Making a minimum payment without an agreement from your health care provider, however, will not guarantee your doctor’s billing office won’t send your account to collections.

Thankfully, there are options that will show you how to pay off medical bills, even if they move into collections. Third-party patient advocate services like BuoyFi will take the time to analyze your financial obligations, including your household income, recommend an affordable payment plan, and provide coaching on how to best approach debt negotiations with your care provider or collection agency.

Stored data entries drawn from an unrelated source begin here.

(** What is known of the answers.  Any call may be answered late or never; the join of a thread
    whose loop is [epoll_handler]'s is never answered. *)
Definition main_answers (c : main_call) (w : startup) (r : Z) (w' : startup) : Prop :=
  match c with
  | Get_workers => r = workers_ w ∧ w' = w
  | Set_workers n => w' = Startup (trace w ++ [(c, r)]) (u8 n) (processors w)
  | Sysconf_nprocessors => r = processors w ∧ w' = w
  | Pthread_join t_ipc | Pthread_join t_wccp => False
  | _ => w' = done_ c r w
  end.

Class Main_documented (s : System main_call startup) := main_keeps c w r w' : step (System := s) c w r w' → main_answers c w r w'.

(** ** Options *)

(** [PrintUsage] (help.c): [argc] is at least 1. *)
Definition PrintUsage : process main_call Z := call Printf_usage.

(** The characters [getopt] yields, and [daemonize]. *)
Fixpoint options_loop (opts : list Z) (daemonize : bool) : process main_call bool :=
  match opts with
  | [] => mret daemonize
  | c :: opts =>
      if c =? 104 then _ ← PrintUsage; Exit 0                       (* h *)
      else if c =? 110 then options_loop opts false                 (* n *)
      else _ ← PrintUsage; options_loop opts daemonize
  end.

(** ** The parts of [main] *)
Definition setup_signals : process main_call Z :=
  _ ← call (Signal N_SIGHUP false);
  _ ← call (Signal N_SIGTERM false);
  _ ← call (Signal N_SIGINT false);
  _ ← call (Signal N_SIGQUIT false);
  call (Signal N_SIGPIPE true).

Definition daemonizing : process main_call Z :=
  pid ← call Fork;
  if pid <? 0 then Exit 1 else
  if 0 <? pid then Exit 0 else
  _ ← call Umask;
  sid ← call Setsid;
  if sid <? 0 then Exit 1 else
  r ← call Chdir;
  if r <? 0 then Exit 1 else
  _ ← call (Close_std 0);
  _ ← call (Close_std 1);
  call (Close_std 2).

Fixpoint create_workers (n : nat) (i : Z) : process main_call Z :=
  match n with O => mret 0 | S n => _ ← call (Create_worker i); create_workers n (i + 1) end.

Definition worker_threads : process main_call Z :=
  n ← call Get_workers;
  _ ← (if n =? 0 then nproc ← call Sysconf_nprocessors; call (Set_workers (nproc * 2)) else mret 0);
  n ← call Get_workers;
  create_workers (Z.to_nat n) 0.

Fixpoint register_all (gs : list registration) : process main_call Z :=
  match gs with [] => mret 0 | g :: gs => _ ← call (Register_command g); register_all gs end.

(** The commands each part registers, in the order of its calls. *)
Definition detection_commands : list registration := take 3 (drop 13 program_commands).
Definition ipc_commands : list registration := take 7 (drop 16 program_commands).
Definition wccp_commands : list registration := drop 23 program_commands.
Definition main_commands : list registration := take 7 (drop 6 program_commands).

Definition create_fetcher : process main_call Z := call (Pthread_create t_fetcher).

Definition start_dead_session_detection : process main_call Z :=
  _ ← register_all detection_commands; call (Pthread_create t_cleanup).

Definition start_ipc : process main_call Z :=
  _ ← register_all ipc_commands;
  _ ← call Generate_opennopid;
  _ ← call Clear_ipchead;
  call (Pthread_create t_ipc).

Definition init_wccp : process main_call Z := _ ← call Initialize_wccp; register_all wccp_commands.
Definition start_wccp : process main_call Z := _ ← init_wccp; call (Pthread_create t_wccp).

Definition start_threads : process main_call Z :=
  _ ← create_fetcher;
  _ ← start_dead_session_detection;
  _ ← call (Pthread_create t_healthagent);
  _ ← start_ipc;
  _ ← start_wccp;
  _ ← call (Pthread_create t_cli);
  _ ← call (Pthread_create t_counters);
  call (Pthread_create t_memorymanager).

Definition rejoin_fetcher : process main_call Z := call (Pthread_join t_fetcher).
Definition rejoin_dead_session_detection : process main_call Z := call (Pthread_join t_cleanup).
Definition rejoin_ipc : process main_call Z := call (Pthread_join t_ipc).
Definition stop_wccp : process main_call Z := call (Pthread_join t_wccp).

Fixpoint rejoin_workers (n : nat) (i : Z) : process main_call Z :=
  match n with O => mret 0 | S n => _ ← call (Rejoin_worker i); rejoin_workers n (i + 1) end.

Definition join_threads : process main_call Z :=
  _ ← rejoin_fetcher;
  _ ← rejoin_dead_session_detection;
  _ ← call (Pthread_join t_healthagent);
  _ ← rejoin_ipc;
  _ ← stop_wccp;
  _ ← call (Pthread_join t_cli);
  _ ← call (Pthread_join t_counters);
  call (Pthread_join t_memorymanager).

(** [main]: [opts] is what [getopt] yields, [ifs] what [getifaddrs] finds. *)
Definition main_ (opts : list Z) (ifs : option (list interface)) : process main_call unit :=
  _ ← setup_signals;
  daemonize ← options_loop opts true;
  match get_local_ip ifs with
  | None => Exit 1
  | Some _ =>
      _ ← call Openlog;
      _ ← (if daemonize : bool then daemonizing else mret 0);
      _ ← call Initialize_sessiontable;
      _ ← worker_threads;
      _ ← start_threads;
      _ ← register_all main_commands;
      _ ← join_threads;
      n ← call Get_workers;
      _ ← rejoin_workers (Z.to_nat n) 0;
      _ ← call Clear_sessiontable;
      Exit 0
  end.

(** * Specification

    What must have happened before [main] may make a call, in the words of the design: nothing here
    is read off the text of [main]. *)

Definition wants_help (opts : list Z) : bool := existsb (Z.eqb 104) opts.
Definition foreground (opts : list Z) : bool := existsb (Z.eqb 110) opts.

(** How many workers are to run. *)
Definition worker_count (workers processors : Z) : Z := if workers =? 0 then u8 (processors * 2) else workers.

(** The workers and threads created so far, those joined, and the commands registered. *)
Definition created (cs : list main_call) : list Z := omap (λ c, match c with Create_worker i => Some i | _ => None end) cs.
Definition started (cs : list main_call) : list thread := omap (λ c, match c with Pthread_create t => Some t | _ => None end) cs.
Definition joined (cs : list main_call) : list thread := omap (λ c, match c with Pthread_join t => Some t | _ => None end) cs.
Definition registered (cs : list main_call) : list registration := omap (λ c, match c with Register_command g => Some g | _ => None end) cs.

Definition all_threads : list thread :=
  [t_fetcher; t_cleanup; t_healthagent; t_ipc; t_wccp; t_cli; t_counters; t_memorymanager].

(** The handlers of the signals: SIGPIPE alone is ignored. *)
Definition handlers : list main_call :=
  (λ s, Signal s (bool_decide (s = N_SIGPIPE))) <$> [N_SIGHUP; N_SIGTERM; N_SIGINT; N_SIGQUIT; N_SIGPIPE].

(** What a thread needs before it starts. *)
Definition needs (t : thread) : list main_call :=
  match t with
  | t_cleanup => Register_command <$> detection_commands
  | t_ipc => Generate_opennopid :: Clear_ipchead :: (Register_command <$> ipc_commands)
  | t_wccp => Initialize_wccp :: (Register_command <$> wccp_commands)
  | _ => []
  end.

(** The process is the child, the leader of its own session, in the root directory. *)
Definition is_child (tr : list (main_call * Z)) : Prop := ∃ pid, (Fork, pid) ∈ tr ∧ pid = 0.
Definition answered_well (c : main_call) (tr : list (main_call * Z)) : Prop := ∃ r, (c, r) ∈ tr ∧ 0 <= r.
Definition detached (tr : list (main_call * Z)) : Prop :=
  is_child tr ∧ Umask ∈ tr.*1 ∧ answered_well Setsid tr ∧ answered_well Chdir tr.
Definition in_background (tr : list (main_call * Z)) : Prop :=
  detached tr ∧ Forall (.∈ tr.*1) [Close_std 0; Close_std 1; Close_std 2].

(** May [main] make call [c] after [tr], with options [opts] and [n] workers to run? *)
Definition may_call (opts : list Z) (n : Z) (c : main_call) (tr : list (main_call * Z)) : Prop :=
  let cs := tr.*1 in
  match c with
  | Signal s ignored => Signal s ignored ∈ handlers
  | Printf_usage | Openlog => Forall (.∈ cs) handlers
  | Fork => foreground opts = false ∧ Forall (.∈ cs) (Openlog :: handlers)
  | Umask | Setsid => foreground opts = false ∧ is_child tr
  | Chdir => foreground opts = false ∧ is_child tr ∧ answered_well Setsid tr
  | Close_std fd => foreground opts = false ∧ detached tr ∧ 0 <= fd <= 2
  | Initialize_sessiontable =>
      Forall (.∈ cs) (Openlog :: handlers) ∧ (foreground opts = false → in_background tr)
      ∧ created cs = [] ∧ started cs = []
  | Get_workers | Sysconf_nprocessors => Initialize_sessiontable ∈ cs
  | Set_workers m => created cs = [] ∧ u8 m = n
  | Create_worker i => Initialize_sessiontable ∈ cs ∧ created cs = seqZ 0 i ∧ 0 <= i < n ∧ started cs = []
  | Generate_opennopid | Clear_ipchead => t_ipc ∉ started cs
  | Initialize_wccp => t_wccp ∉ started cs
  | Register_command g => Initialize_sessiontable ∈ cs ∧ g ∉ registered cs
  | Pthread_create t =>
      Initialize_sessiontable ∈ cs ∧ created cs = seqZ 0 n ∧ t ∉ started cs ∧ Forall (.∈ cs) (needs t)
      ∧ joined cs = []
  | Pthread_join t =>
      created cs = seqZ 0 n ∧ started cs ≡ₚ all_threads ∧ (∃ later, started cs = joined cs ++ t :: later)
      ∧ Forall (.∈ registered cs) (drop 6 program_commands)
      ∧ t_ipc ∉ joined cs
  | Rejoin_worker _ | Clear_sessiontable => False
  end.

(** When [main] may exit: nothing runs yet, and there is a reason. *)
Definition may_exit (opts : list Z) (ifs : option (list interface)) (status : Z) (tr : list (main_call * Z)) : Prop :=
  created tr.*1 = [] ∧ started tr.*1 = []
  ∧ ((status = 0 ∧ wants_help opts = true)
     ∨ wants_help opts = false ∧
       ((status = 1 ∧ get_local_ip ifs = None)
        ∨ is_Some (get_local_ip ifs) ∧ foreground opts = false ∧
          ((status = 0 ∧ ∃ pid, (Fork, pid) ∈ tr ∧ 0 < pid)
           ∨ status = 1 ∧ ∃ c r, c ∈ [Fork; Setsid; Chdir] ∧ (c, r) ∈ tr ∧ r < 0))).

(** * Facts *)

Lemma created_app cs ds : created (cs ++ ds) = created cs ++ created ds.
Proof. apply omap_app. Qed.
Lemma started_app cs ds : started (cs ++ ds) = started cs ++ started ds.
Proof. apply omap_app. Qed.
Lemma joined_app cs ds : joined (cs ++ ds) = joined cs ++ joined ds.
Proof. apply omap_app. Qed.
Lemma registered_app cs ds : registered (cs ++ ds) = registered cs ++ registered ds.
Proof. apply omap_app. Qed.

Lemma Forall_in_app {A} (l cs ds : list A) : Forall (.∈ cs) l → Forall (.∈ cs ++ ds) l.
Proof. intros H. eapply Forall_impl; [exact H|]. intros x. cbn. rewrite elem_of_app. tauto. Qed.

An industry insider offers tips on how to negotiate with medical debt collectors and pay off your medical debt

According to the Consumer Financial Protection Bureau, a staggering one in five Americans has medical debt that has gone to collections. If you’re among them, chances are you’re looking for information on how to negotiate medical bills in collections—or more specifically, how to negotiate with medical debt collectors.

You may find yourself in this difficult situation for any number of reasons that are beyond your control. It could be that you lack health insurance, or you are insured, but your insurance company didn’t cover some or any of the services you needed. You may have been hospitalized with a serious health issue but have no experience negotiating hospital bills. You may have consulted with a medical bill advocate and tried to work out a payment with the debt collection agency, but it didn’t pan out.

Regardless of the circumstances that got you to this point, as someone who has spent more than 20 years in the healthcare debt industry, I can tell you that the reason most people with medical debt in collections haven’t paid it off isn’t because they don’t want to—in fact, BuoyFi’s research data shows that more than 75% of people with burdensome medical debt want to pay their debts but simply can’t afford to, or they don’t know where to start.

One thing to know from the start – especially if the amount of your debt is so high that you feel like it would be impossible to pay off – is that hospital representatives and debt collectors know you didn’t plan to have a medical crisis and that you have other important financial obligations to take care of like food, housing, transportation and child care.

Because of this, your account holders will often settle a medical debt for a reduced amount or provide for partial payments over time. This is particularly true if the debt has gone delinquent . In fact, through actively working with millions of patients to resolve their medical debt, we’ve found that most patients can afford to pay something as long as the solution is customized to fit their unique and individual needs.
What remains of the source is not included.